Finish this sentence; the most exciting/fun skydiving stunt I have ever done is…

 

Swooping underneath the Nitro Circus boys doing flips out at Funny Farm. Although I have been lucky enough to do some cool stunts in the past, this one was just done at a special location with a bunch of legends. And probably has the funniest story.

 

What was the story behind it?

 

The idea first started the first night I got to Farm. I was having a few beers around the fire and was introduced to Harry Bink, Nitro Circus big dog FMX rider. He told me they had brought some ramps out and were going to be doing some jumps.

“Straight away I said “ohh man I should swoop underneath you guys.”

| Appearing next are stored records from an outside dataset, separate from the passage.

(** * r128: 128-bit (64.64) signed fixed-point arithmetic

    A shallow embedding of [r128.h] (version 1.0) and the properties of
    its operations.

    Build configuration.  The header selects its wide primitives with the
    preprocessor.  The embedding follows the GCC/Clang x86-64 configuration
    ([__x86_64__], hence [R128_INTEL] and [R128_64BIT]): [r128__umul128]
    and [r128__umul] use [unsigned __int128], [r128__udiv128] is the
    [divq] instruction, [r128Add], [r128Sub] and [r128Neg] use
    [_addcarry_u64] / [_subborrow_u64], and the shifts use the portable
    C branch.  [size_t] is 64 bits wide and [int] is 32 bits wide.
    (The branch of [r128Neg] for other processors names an undeclared
    variable and does not compile.)

    Data.  [R128_U64] values are integers of [Z] in [0, 2^64); every
    operation writes out its wrap-around with [u64].  A C [int] used as a
    truth value is a [bool]; a C [int] used as a number is a [Z]. *)

From Stdlib Require Import ZArith List Ascii String Bool Lia.
Import ListNotations.

Local Open Scope Z_scope.

(** ** Machine integers *)

Definition two64 : Z := 2 ^ 64.
Definition two63 : Z := 2 ^ 63.
Definition two128 : Z := 2 ^ 128.

(** Conversion to [R128_U64]. *)
Definition u64 (x : Z) : Z := x mod two64.

(** Conversion to [R128_S64]: the two's-complement reading of the low
    64 bits. *)
Definition s64 (x : Z) : Z :=
  if u64 x <? two63 then u64 x else u64 x - two64.

(** Conversion to [int] (32-bit two's complement). *)
Definition s32 (x : Z) : Z :=
  if x mod 2 ^ 32 <? 2 ^ 31 then x mod 2 ^ 32 else x mod 2 ^ 32 - 2 ^ 32.

(** [~x] on an [R128_U64]. *)
Definition not64 (x : Z) : Z := u64 (Z.lnot x).

(** [_addcarry_u64 (c, a, b, &out)]: the pair (carry out, [out]). *)
Definition addcarry_u64 (c a b : Z) : Z * Z :=
  let s := a + b + c in (s / two64, u64 s).

(** [_subborrow_u64 (bw, a, b, &out)]: the pair (borrow out, [out]). *)
Definition subborrow_u64 (bw a b : Z) : Z * Z :=
  let d := a - b - bw in ((if d <? 0 then 1 else 0), u64 d).

(** ** The value type *)

Record R128 : Type := mkR128 { lo : Z; hi : Z }.

(** [R128_SET2 (x, l, h)]. *)
Definition R128_SET2 (l h : Z) : R128 := {| lo := u64 l; hi := u64 h |}.

(** Both halves are 64-bit words. *)
Definition wf (v : R128) : Prop :=
  0 <= lo v < two64 /\ 0 <= hi v < two64.

(** The 128-bit unsigned integer [hi:lo]. *)
Definition to_u128 (v : R128) : Z := hi v * two64 + lo v.

(** The 128-bit two's-complement integer [hi:lo]; the value denoted is
    this integer divided by [2^64]. *)
Definition to_s128 (v : R128) : Z := s64 (hi v) * two64 + lo v.

Definition R128_min : R128 := {| lo := 0; hi := 0x8000000000000000 |}.
Definition R128_max : R128 :=
  {| lo := 0xffffffffffffffff; hi := 0x7fffffffffffffff |}.
Definition R128_smallest : R128 := {| lo := 1; hi := 0 |}.
Definition R128_zero : R128 := {| lo := 0; hi := 0 |}.
Definition R128_one : R128 := {| lo := 0; hi := 1 |}.

(** ** Conversion from and to integers *)

Definition r128FromInt (v : Z) : R128 := {| lo := 0; hi := u64 v |}.

Definition r128ToInt (v : R128) : Z := s64 (hi v).

(** ** Copy, negation, bitwise operations *)

Definition r128Copy (src : R128) : R128 := {| lo := lo src; hi := hi src |}.

Definition r128Not (src : R128) : R128 :=
  {| lo := not64 (lo src); hi := not64 (hi src) |}.

Definition r128Neg (src : R128) : R128 :=
  let '(carry, l) := addcarry_u64 0 (not64 (lo src)) 1 in
  let '(_, h) := addcarry_u64 carry (not64 (hi src)) 0 in
  {| lo := l; hi := h |}.

Definition r128Add (a b : R128) : R128 :=
  let '(carry, l) := addcarry_u64 0 (lo a) (lo b) in
  let '(_, h) := addcarry_u64 carry (hi a) (hi b) in
  {| lo := l; hi := h |}.

Definition r128Sub (a b : R128) : R128 :=
  let '(borrow, l) := subborrow_u64 0 (lo a) (lo b) in
  let '(_, h) := subborrow_u64 borrow (hi a) (hi b) in
  {| lo := l; hi := h |}.

(** ** Shifts

    [amount &= 127] on a two's-complement [int] keeps its low seven
    bits, which is what [Z.land] does on [Z]. *)

Definition r128Shl (src : R128) (amount : Z) : R128 :=
  let r0 := lo src in
  let r1 := hi src in
  let amount := Z.land amount 127 in
  if amount >=? 64 then
    {| lo := 0; hi := u64 (Z.shiftl r0 (amount - 64)) |}
  else if negb (amount =? 0) then
    {| lo := u64 (Z.shiftl r0 amount);
       hi := Z.lor (u64 (Z.shiftl r1 amount)) (Z.shiftr r0 (64 - amount)) |}
  else {| lo := r0; hi := r1 |}.

Definition r128Shr (src : R128) (amount : Z) : R128 :=
  let r2 := lo src in
  let r3 := hi src in
  let amount := Z.land amount 127 in
  if amount >=? 64 then
    {| lo := Z.shiftr r3 (amount - 64); hi := 0 |}
  else if negb (amount =? 0) then
    {| lo := Z.lor (Z.shiftr r2 amount) (u64 (Z.shiftl r3 (64 - amount)));
       hi := Z.shiftr r3 amount |}
  else {| lo := r2; hi := r3 |}.

(** ** Comparison, sign, floor and ceiling *)

Definition r128Cmp (a b : R128) : Z :=
  if hi a =? hi b then
    if lo a =? lo b then 0
    else if lo a >? lo b then 1
    else -1
  else if s64 (hi a) >? s64 (hi b) then 1
  else -1.

Definition r128IsNeg (v : R128) : bool := s64 (hi v) <? 0.

Definition r128Floor (v : R128) : R128 :=
  if s64 (hi v) <? 0 then
    {| lo := 0; hi := u64 (hi v - (if negb (lo v =? 0) then 1 else 0)) |}
  else {| lo := 0; hi := hi v |}.

Definition r128Ceil (v : R128) : R128 :=
  if s64 (hi v) >? 0 then
    {| lo := 0; hi := u64 (hi v + (if negb (lo v =? 0) then 1 else 0)) |}
  else {| lo := 0; hi := hi v |}.

(** ** Wide primitives *)

(** [x ? __builtin_clzll (x) : 64]. *)
Definition r128__clz64 (x : Z) : Z :=
  if x =? 0 then 64 else 63 - Z.log2 x.

(** 64*64->128 through [unsigned __int128]. *)
Definition r128__umul128 (a b : Z) : R128 :=
  let p0 := (a * b) mod two128 in
  {| lo := u64 p0; hi := u64 (Z.shiftr p0 64) |}.

(** 128/64->64 through [divq]: the pair (quotient, remainder).  The
    instruction raises a divide error when the divisor is zero or when the
    quotient does not fit 64 bits, which is when [nhi >= d]; that is
    [None]. *)
Definition r128__udiv128 (nlo nhi d : Z) : option (Z * Z) :=
  if (d =? 0) || (nhi >=? d) then None
  else
    let n := nhi * two64 + nlo in
    Some (n / d, n mod d).

(** The unsigned comparison of the division kernels, as the source has
    it: the outer test is on [hi], and the branch taken when the [hi]
    halves are equal compares [hi] again. *)
Definition r128__ucmp (a b : R128) : Z :=
  if hi a =? hi b then
    if hi a >? hi b then 1 else -1
  else if lo a =? lo b then 0
  else if lo a >? lo b then 1
  else -1.

(** 128*128->128 fixed-point multiply of magnitudes, through
    [unsigned __int128]. *)
Definition r128__umul (a b : R128) : R128 :=
  let p0 := (lo a * lo b) mod two128 in
  let p1 := (lo a * hi b) mod two128 in
  let p2 := (hi a * lo b) mod two128 in
  let p3 := (hi a * hi b) mod two128 in
  let p0 :=
    (Z.shiftl p3 64 + p2 + p1 + Z.shiftr p0 64 + Z.shiftr (u64 p0) 63)
      mod two128 in
  {| lo := u64 p0; hi := u64 (Z.shiftr p0 64) |}.

Definition r128Mul (a b : R128) : R128 :=
  let ta := r128Copy a in
  let tb := r128Copy b in
  let '(ta, sign) :=
    if r128IsNeg ta then (r128Neg ta, true) else (ta, false) in
  let '(tb, sign) :=
    if r128IsNeg tb then (r128Neg tb, negb sign) else (tb, sign) in
  let tc := r128__umul ta tb in
  let tc := if sign then r128Neg tc else tc in
  r128Copy tc.

(** ** Bounded iteration of a [goto] loop

    A loop body is a function [step] from the loop state to either the
    next state ([inl]) or the value the loop leaves with ([inr]).
    [run d] performs at most [2^d] iterations and stops at the first
    exit, so it evaluates in time proportional to the iterations taken. *)

Section Loop.
Context {S R : Type}.
Variable step : S -> S + R.

Fixpoint run (d : nat) (s : S) : S + R :=
  match d with
  | O => step s
  | Datatypes.S d' =>
      match run d' s with
      | inl s' => run d' s'
      | inr r => inr r
      end
  end.

(** The loop as a relation: [loops_to s r] when the loop entered in
    state [s] leaves with [r]. *)
Inductive loops_to : S -> R -> Prop :=
| loops_exit : forall s r, step s = inr r -> loops_to s r
| loops_next : forall s s' r,
    step s = inl s' -> loops_to s' r -> loops_to s r.
End Loop.

(** ** Fixed-point division *)

Inductive norm_result : Type :=
| NormOverflow                        (* [return 1] *)
| NormOk (n d : R128) (n2 : Z).       (* [return 0], with the updated operands *)

(** Shift [d] left until the high bit is set, and shift [n] left by the
    same amount. *)
Definition r128__norm (n d : R128) : norm_result :=
  let d1 := hi d in
  let d0 := lo d in
  let n1 := hi n in
  let n0 := lo n in
  if negb (d1 =? 0) then
    let shift := r128__clz64 d1 in
    if negb (shift =? 0) then
      let d1' := Z.lor (u64 (Z.shiftl d1 shift)) (Z.shiftr d0 (64 - shift)) in
      let d0' := u64 (Z.shiftl d0 shift) in
      let n2 := Z.shiftr n1 (64 - shift) in
      let n1' := Z.lor (u64 (Z.shiftl n1 shift)) (Z.shiftr n0 (64 - shift)) in
      let n0' := u64 (Z.shiftl n0 shift) in
      NormOk (R128_SET2 n0' n1') (R128_SET2 d0' d1') n2
    else
      NormOk (R128_SET2 n0 n1) (R128_SET2 d0 d1) 0
  else
    let shift := r128__clz64 d0 in
    if r128__clz64 n1 >=? shift then NormOverflow
    else if negb (shift =? 0) then
      let d1' := u64 (Z.shiftl d0 shift) in
      let n2 := Z.lor (u64 (Z.shiftl n1 shift)) (Z.shiftr n0 (64 - shift)) in
      let n1' := u64 (Z.shiftl n0 shift) in
      NormOk (R128_SET2 0 n1') (R128_SET2 0 d1') n2
    else
      NormOk (R128_SET2 0 n0) (R128_SET2 0 d0) n1.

He kinda looked at me like I was a dreamer! And then pretty much told me to relax and worry about them doing normal jumps first. I brought it up a few times to the FMX riders and Roger Mulkey over the next few days. I think once we got to know each other better and they saw a few landings, they started coming around to it.

 

Where did this epic stunt take place?

 

The stunt was performed at the Funny Farm boogie. Every couple of days we would put on a bit of a show, the Nitro boys doing motorbike jumps, as well as swoopers, paramotors and wake boarders. It was all going on. I think it was the third and final show when I asked Roger “can I do it today?” He said “yeah, I think today is the day, but keep it quiet and we will get you to get out last on your own pass. Let everyone think the show is over, get out and swoop under the boys and blow everyone out that’s watching.” There were probably about 80 people watching.

 

 

scotty hiscoe swooping icarus leia under fmx riders over pond

Who doesn’t love a wide angle shot? Especially when showing off a beautiful Princess flying with some legends. Photo credit: Scotty Hiscoe

 

How much training did you have to do for this stunt?

 

Well, I wouldn’t say there was any particular training for this skydiving stunt. When I swoop, I’m constantly looking for the best lines and any gaps to swoop through, I’ve done a lot of it. The training was pretty much just a lot of swoops in the days leading up to the actual stunt. Swooping the pond, swooping the campground, swooping the trees, as long as I was consistent it was no problem, I seemed to be on my game, I think I did 47 jumps that week at farm so I was current for sure.

 

What was the biggest challenge of this skydiving stunt?

 

There were a few challenges with this stunt. The first being the timing. Luckily, Jesse Warren had been filming and timing our landings earlier in the week to see how long it would take from the start of the turn until landing. That way he would know when to tell the bike riders to start their run up. He did this with everyone doing the shows, asking how big a turn they were doing etc., so he could tell the riders when to go. The plan was to do a 630 degree turn, swoop under the riders doing flips and then hopefully have enough power that I could carve across the pond, drag water and finish at the end of the pond.

 

scotty hiscoe swooping icarus leia over pond with fmx riders photo credit erica tadakoro

Epic photograph by Erica Tadakoro capturing the moment Scotty swooped his Princess under the Nitro fellas

 

The danger is coming out high and flying through where the bikes are jumping. That would have been catastrophic with the potential for some serious injuries, so I wanted to make sure I was on the ground before flying under them, which meant setting up a bit deeper. The problem with that is I probably wouldn’t have enough power at the end to carve and drag the pond. I had to pretty much plain out in the perfect spot to be safe and make it work. So my plan was to be just that little bit low on my turn and put slightly more input in at the bottom end to make sure I was on the ground going under them with enough power, drive and speed to pull it all off to plan.

 

How many attempts did it take?

 

The funny part about this stunt was there was only one shot, one attempt. We wanted to keep it a surprise, so doing a practice swoop under the ramps without the bikes would ruin that element of surprise and everyone would know about it. I’ve swooped through way smaller gaps than that before so I didn’t see it as a problem to just go for it. The riders knew I was going to try it at some stage, but the funny thing is, even they didn’t know I was going to do it straight away.

 

Were you nervous on the jump?

 

On the walk out to the plane one of the riders, Josh Sheehan rode out to me and said, are you going for it? I was like, yeah dude I’ll see you soon and shook his hand. Only a handful of people on the whole DZ knew it was happening. I don’t normally get nervous skydiving, but for some reason I was peaking about this one. Maybe because the whole jump for me was just about that landing.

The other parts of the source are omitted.